• YOUR INSTRUCTIONS: Return each record shown below exactly, with none omitted.

• GIVEN DATA:
▶
(** C6. With no [project_name] argument the project name is the name of
    the working directory in lower case; with no [package_name] argument
    the package name is the resolved project name with every [-] replaced
    by [_]; both names are those of the information [init_repo] goes on
    with. *)
Theorem default_names (env : Env) :
  (forall package_name, exists names,
     resolve_names env None package_name = Ok names /\
     dict_get names "project_name"
     = Ok (PyStr.lower (PyPath.name (cwd env)))) /\
  (forall project_name, exists names resolved,
     resolve_names env project_name None = Ok names /\
     dict_get names "project_name" = Ok resolved /\
     dict_get names "package_name"
     = Ok (PyStr.replace "-" "_" resolved)) /\
  (forall project_name package_name user_name user_email names info,
     resolve_names env project_name package_name = Ok names ->
     resolve_project_info env project_name package_name user_name user_email
     = Ok info ->
     dict_get info "project_name" = dict_get names "project_name" /\
     dict_get info "package_name" = dict_get names "package_name").
Proof.
  split; [|split].
  - intros package_name. eexists. split; [apply resolve_names_ok|].
    reflexivity.
  - intros project_name. eexists _, _.
    split; [apply resolve_names_ok|]. split; reflexivity.
  - intros project_name package_name user_name user_email names info
      Hnames Hinfo.
    unfold resolve_project_info in Hinfo. rewrite Hnames in Hinfo.
    rewrite resolve_names_ok in Hnames. injection Hnames as <-.
    apply resolve_identity_ok in Hinfo as (name & email & -> & _).
    split; reflexivity.
Qed.

(** In the directory [My-Project], with no argument. *)
Lemma default_names_witness :
  resolve_project_info env_my_project None None None None
  = Ok [("project_name", "my-project"); ("package_name", "my_project");
        ("user_name", "Jane Doe"); ("user_email", "jane@example.org")] /\
  dict_get [("project_name", "my-project"); ("package_name", "my_project");
            ("user_name", "Jane Doe"); ("user_email", "jane@example.org")]
    "project_name" = Ok "my-project" /\
  dict_get [("project_name", "my-project"); ("package_name", "my_project");
            ("user_name", "Jane Doe"); ("user_email", "jane@example.org")]
    "package_name" = Ok "my_project".
Proof.
  split; [reflexivity|].
  exact (proj2 (proj2 (default_names env_my_project))
           None None None None
           [("project_name", "my-project"); ("package_name", "my_project")]
           _ eq_refl eq_refl).
Defined.

Lemma lower_nonempty (s : string) : s <> "" -> PyStr.lower s <> "".
Proof. destruct s; [congruence | discriminate]. Qed.

Lemma replace_dash_nonempty (s : string) :
  s <> "" -> PyStr.replace "-" "_" s <> "".
Proof.
  destruct s as [|c s]; [congruence|]. intros _.
  unfold PyStr.replace. cbn [PyStr.replace_from].
  destruct (PyStr.startswith "-" (String c s)); discriminate.
Qed.

(** C9, as the code has it. When the resolution of the parameters
    completes, the four keys are there, in this order and no other; their
    values are non-empty provided no argument is the empty string, the
    working directory has a name, and no lookup answers the empty string. *)
Theorem four_keys_present (env : Env)
  (project_name package_name user_name user_email : option string)
  (info : ProjectInfo) :
  resolve_project_info env project_name package_name user_name user_email
  = Ok info ->
  map fst info = four_keys /\
  ((forall a, In (Some a) [project_name; package_name; user_name; user_email]
              -> a <> "") ->
   PyPath.name (cwd env) <> "" ->
   param_from_git env "user.name" <> Ok (Some "") ->
   param_from_git env "user.email" <> Ok (Some "") ->
   all_present_nonempty info).
Proof.
  unfold resolve_project_info. rewrite resolve_names_ok. intros Hinfo.
  apply resolve_identity_ok in Hinfo as (name & email & -> & Hname & Hemail).
  split; [reflexivity|].
  intros Hargs Hcwd Hgit_name Hgit_email.
  assert (Hproject :
            if_none_else project_name (PyStr.lower (PyPath.name (cwd env)))
            <> "").
  { destruct project_name as [a|]; cbn [if_none_else].
    - apply Hargs. cbn [In]. auto.
    - now apply lower_nonempty. }
  assert (Hpackage :
            if_none_else package_name
              (PyStr.replace "-" "_"
                 (if_none_else project_name
                    (PyStr.lower (PyPath.name (cwd env))))) <> "").
  { destruct package_name as [a|]; cbn [if_none_else].
    - apply Hargs. cbn [In]. auto.
    - now apply replace_dash_nonempty. }
  assert (Hn : name <> "").
  { intros E. destruct (Hname E) as [->|H]; [|contradiction].
    apply (Hargs ""); cbn [In]; auto. }
  assert (He : email <> "").
  { intros E. destruct (Hemail E) as [->|H]; [|contradiction].
    apply (Hargs ""); cbn [In]; auto. }
  intros key Hkey. cbn [four_keys In] in Hkey.
  destruct Hkey as [<-|[<-|[<-|[<-|[]]]]]; eexists; (split; [reflexivity|]);
    assumption.
Qed.

Lemma four_keys_present_witness :
  resolve_project_info env_my_project (Some "demo") None None None
  = Ok [("project_name", "demo"); ("package_name", "demo");
        ("user_name", "Jane Doe"); ("user_email", "jane@example.org")] /\
  map fst [("project_name", "demo"); ("package_name", "demo");
           ("user_name", "Jane Doe"); ("user_email", "jane@example.org")]
  = four_keys /\
  all_present_nonempty
    [("project_name", "demo"); ("package_name", "demo");
     ("user_name", "Jane Doe"); ("user_email", "jane@example.org")].
Proof.
  split; [reflexivity|].
  destruct (four_keys_present env_my_project (Some "demo") None None None
              _ eq_refl) as [Hkeys Hvalues].
  split; [exact Hkeys|].
  apply Hvalues.
  - intros a Hin. cbn [In] in Hin.
    destruct Hin as [H|[H|[H|[H|[]]]]]; try discriminate.
    injection H as <-. discriminate.
  - vm_compute. discriminate.
  - vm_compute. discriminate.
  - vm_compute. discriminate.
Defined.

(** C9, as stated, fails: an empty [project_name] argument is not [None]
    and is kept, and the package name derived from it is empty too. *)
Lemma empty_project_name_kept :
  resolve_project_info env_my_project (Some "") None None None
  = Ok [("project_name", ""); ("package_name", "");
        ("user_name", "Jane Doe"); ("user_email", "jane@example.org")] /\
  ~ all_present_nonempty
      [("project_name", ""); ("package_name", "");
       ("user_name", "Jane Doe"); ("user_email", "jane@example.org")].
Proof.
  split; [reflexivity|].
  intros H. destruct (H "project_name") as (value & Hget & Hne).
  - cbn [four_keys In]. auto.
  - cbn in Hget. injection Hget as <-. now apply Hne.
Qed.

(** ** The two passes and the calls they make *)

Section Passes.

Context {FS : Type} {fsys : FileSystem FS}.

Lemma calls_bind {A B : Type} (m : M A) (f : A -> M B) (fs : FS)
  (ev : event) :
  In ev (calls (bind m f fs)) ->
  In ev (calls (m fs))
  \/ exists a fs', In ev (calls (f a fs')).
Proof.
  unfold bind, calls.
  destruct (m fs) as [[log fs'] [a|e]]; cbn [fst].
  - destruct (f a fs') as [[log' fs''] r] eqn:Hf; cbn [fst].
    intros Hin. apply in_app_or in Hin as [Hin|Hin]; [now left|].
    right. exists a, fs'. now rewrite Hf.
  - now left.
Qed.

(** Every call of a loop is a call of its body on one of the children. *)
Lemma for_each_calls (body : string -> M unit) (children : list string)
  (fs : FS) (ev : event) :
  In ev (calls (for_each children body fs)) ->
  exists child fs', In child children /\ In ev (calls (body child fs')).
Proof.
  revert fs; induction children as [|child rest IH]; intros fs;
    cbn [for_each].
  - intros [].
  - intros Hin. apply calls_bind in Hin as [Hin|(u & fs' & Hin)].
    + exists child, fs. split; [now left | exact Hin].
    + destruct (IH fs' Hin) as (c & fs'' & Hc & Hev).
      exists c, fs''. split; [now right | exact Hev].
Qed.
◀
• YOUR SOLUTION:
(** C6. With no [project_name] argument the project name is the name of
    the working directory in lower case; with no [package_name] argument
    the package name is the resolved project name with every [-] replaced
    by [_]; both names are those of the information [init_repo] goes on
    with. *)
Theorem default_names (env : Env) :
  (forall package_name, exists names,
     resolve_names env None package_name = Ok names /\
     dict_get names "project_name"
     = Ok (PyStr.lower (PyPath.name (cwd env)))) /\
  (forall project_name, exists names resolved,
     resolve_names env project_name None = Ok names /\
     dict_get names "project_name" = Ok resolved /\
     dict_get names "package_name"
     = Ok (PyStr.replace "-" "_" resolved)) /\
  (forall project_name package_name user_name user_email names info,
     resolve_names env project_name package_name = Ok names ->
     resolve_project_info env project_name package_name user_name user_email
     = Ok info ->
     dict_get info "project_name" = dict_get names "project_name" /\
     dict_get info "package_name" = dict_get names "package_name").
Proof.
  split; [|split].
  - intros package_name. eexists. split; [apply resolve_names_ok|].
    reflexivity.
  - intros project_name. eexists _, _.
    split; [apply resolve_names_ok|]. split; reflexivity.
  - intros project_name package_name user_name user_email names info
      Hnames Hinfo.
    unfold resolve_project_info in Hinfo. rewrite Hnames in Hinfo.
    rewrite resolve_names_ok in Hnames. injection Hnames as <-.
    apply resolve_identity_ok in Hinfo as (name & email & -> & _).
    split; reflexivity.
Qed.

(** In the directory [My-Project], with no argument. *)
Lemma default_names_witness :
  resolve_project_info env_my_project None None None None
  = Ok [("project_name", "my-project"); ("package_name", "my_project");
        ("user_name", "Jane Doe"); ("user_email", "jane@example.org")] /\
  dict_get [("project_name", "my-project"); ("package_name", "my_project");
            ("user_name", "Jane Doe"); ("user_email", "jane@example.org")]
    "project_name" = Ok "my-project" /\
  dict_get [("project_name", "my-project"); ("package_name", "my_project");
            ("user_name", "Jane Doe"); ("user_email", "jane@example.org")]
    "package_name" = Ok "my_project".
Proof.
  split; [reflexivity|].
  exact (proj2 (proj2 (default_names env_my_project))
           None None None None
           [("project_name", "my-project"); ("package_name", "my_project")]
           _ eq_refl eq_refl).
Defined.

Lemma lower_nonempty (s : string) : s <> "" -> PyStr.lower s <> "".
Proof. destruct s; [congruence | discriminate]. Qed.

Lemma replace_dash_nonempty (s : string) :
  s <> "" -> PyStr.replace "-" "_" s <> "".
Proof.
  destruct s as [|c s]; [congruence|]. intros _.
  unfold PyStr.replace. cbn [PyStr.replace_from].
  destruct (PyStr.startswith "-" (String c s)); discriminate.
Qed.

(** C9, as the code has it. When the resolution of the parameters
    completes, the four keys are there, in this order and no other; their
    values are non-empty provided no argument is the empty string, the
    working directory has a name, and no lookup answers the empty string. *)
Theorem four_keys_present (env : Env)
  (project_name package_name user_name user_email : option string)
  (info : ProjectInfo) :
  resolve_project_info env project_name package_name user_name user_email
  = Ok info ->
  map fst info = four_keys /\
  ((forall a, In (Some a) [project_name; package_name; user_name; user_email]
              -> a <> "") ->
   PyPath.name (cwd env) <> "" ->
   param_from_git env "user.name" <> Ok (Some "") ->
   param_from_git env "user.email" <> Ok (Some "") ->
   all_present_nonempty info).
Proof.
  unfold resolve_project_info. rewrite resolve_names_ok. intros Hinfo.
  apply resolve_identity_ok in Hinfo as (name & email & -> & Hname & Hemail).
  split; [reflexivity|].
  intros Hargs Hcwd Hgit_name Hgit_email.
  assert (Hproject :
            if_none_else project_name (PyStr.lower (PyPath.name (cwd env)))
            <> "").
  { destruct project_name as [a|]; cbn [if_none_else].
    - apply Hargs. cbn [In]. auto.
    - now apply lower_nonempty. }
  assert (Hpackage :
            if_none_else package_name
              (PyStr.replace "-" "_"
                 (if_none_else project_name
                    (PyStr.lower (PyPath.name (cwd env))))) <> "").
  { destruct package_name as [a|]; cbn [if_none_else].
    - apply Hargs. cbn [In]. auto.
    - now apply replace_dash_nonempty. }
  assert (Hn : name <> "").
  { intros E. destruct (Hname E) as [->|H]; [|contradiction].
    apply (Hargs ""); cbn [In]; auto. }
  assert (He : email <> "").
  { intros E. destruct (Hemail E) as [->|H]; [|contradiction].
    apply (Hargs ""); cbn [In]; auto. }
  intros key Hkey. cbn [four_keys In] in Hkey.
  destruct Hkey as [<-|[<-|[<-|[<-|[]]]]]; eexists; (split; [reflexivity|]);
    assumption.
Qed.

Lemma four_keys_present_witness :
  resolve_project_info env_my_project (Some "demo") None None None
  = Ok [("project_name", "demo"); ("package_name", "demo");
        ("user_name", "Jane Doe"); ("user_email", "jane@example.org")] /\
  map fst [("project_name", "demo"); ("package_name", "demo");
           ("user_name", "Jane Doe"); ("user_email", "jane@example.org")]
  = four_keys /\
  all_present_nonempty
    [("project_name", "demo"); ("package_name", "demo");
     ("user_name", "Jane Doe"); ("user_email", "jane@example.org")].
Proof.
  split; [reflexivity|].
  destruct (four_keys_present env_my_project (Some "demo") None None None
              _ eq_refl) as [Hkeys Hvalues].
  split; [exact Hkeys|].
  apply Hvalues.
  - intros a Hin. cbn [In] in Hin.
    destruct Hin as [H|[H|[H|[H|[]]]]]; try discriminate.
    injection H as <-. discriminate.
  - vm_compute. discriminate.
  - vm_compute. discriminate.
  - vm_compute. discriminate.
Defined.

(** C9, as stated, fails: an empty [project_name] argument is not [None]
    and is kept, and the package name derived from it is empty too. *)
Lemma empty_project_name_kept :
  resolve_project_info env_my_project (Some "") None None None
  = Ok [("project_name", ""); ("package_name", "");
        ("user_name", "Jane Doe"); ("user_email", "jane@example.org")] /\
  ~ all_present_nonempty
      [("project_name", ""); ("package_name", "");
       ("user_name", "Jane Doe"); ("user_email", "jane@example.org")].
Proof.
  split; [reflexivity|].
  intros H. destruct (H "project_name") as (value & Hget & Hne).
  - cbn [four_keys In]. auto.
  - cbn in Hget. injection Hget as <-. now apply Hne.
Qed.

(** ** The two passes and the calls they make *)

Section Passes.

Context {FS : Type} {fsys : FileSystem FS}.

Lemma calls_bind {A B : Type} (m : M A) (f : A -> M B) (fs : FS)
  (ev : event) :
  In ev (calls (bind m f fs)) ->
  In ev (calls (m fs))
  \/ exists a fs', In ev (calls (f a fs')).
Proof.
  unfold bind, calls.
  destruct (m fs) as [[log fs'] [a|e]]; cbn [fst].
  - destruct (f a fs') as [[log' fs''] r] eqn:Hf; cbn [fst].
    intros Hin. apply in_app_or in Hin as [Hin|Hin]; [now left|].
    right. exists a, fs'. now rewrite Hf.
  - now left.
Qed.

(** Every call of a loop is a call of its body on one of the children. *)
Lemma for_each_calls (body : string -> M unit) (children : list string)
  (fs : FS) (ev : event) :
  In ev (calls (for_each children body fs)) ->
  exists child fs', In child children /\ In ev (calls (body child fs')).
Proof.
  revert fs; induction children as [|child rest IH]; intros fs;
    cbn [for_each].
  - intros [].
  - intros Hin. apply calls_bind in Hin as [Hin|(u & fs' & Hin)].
    + exists child, fs. split; [now left | exact Hin].
    + destruct (IH fs' Hin) as (c & fs'' & Hc & Hev).
      exists c, fs''. split; [now right | exact Hev].
Qed.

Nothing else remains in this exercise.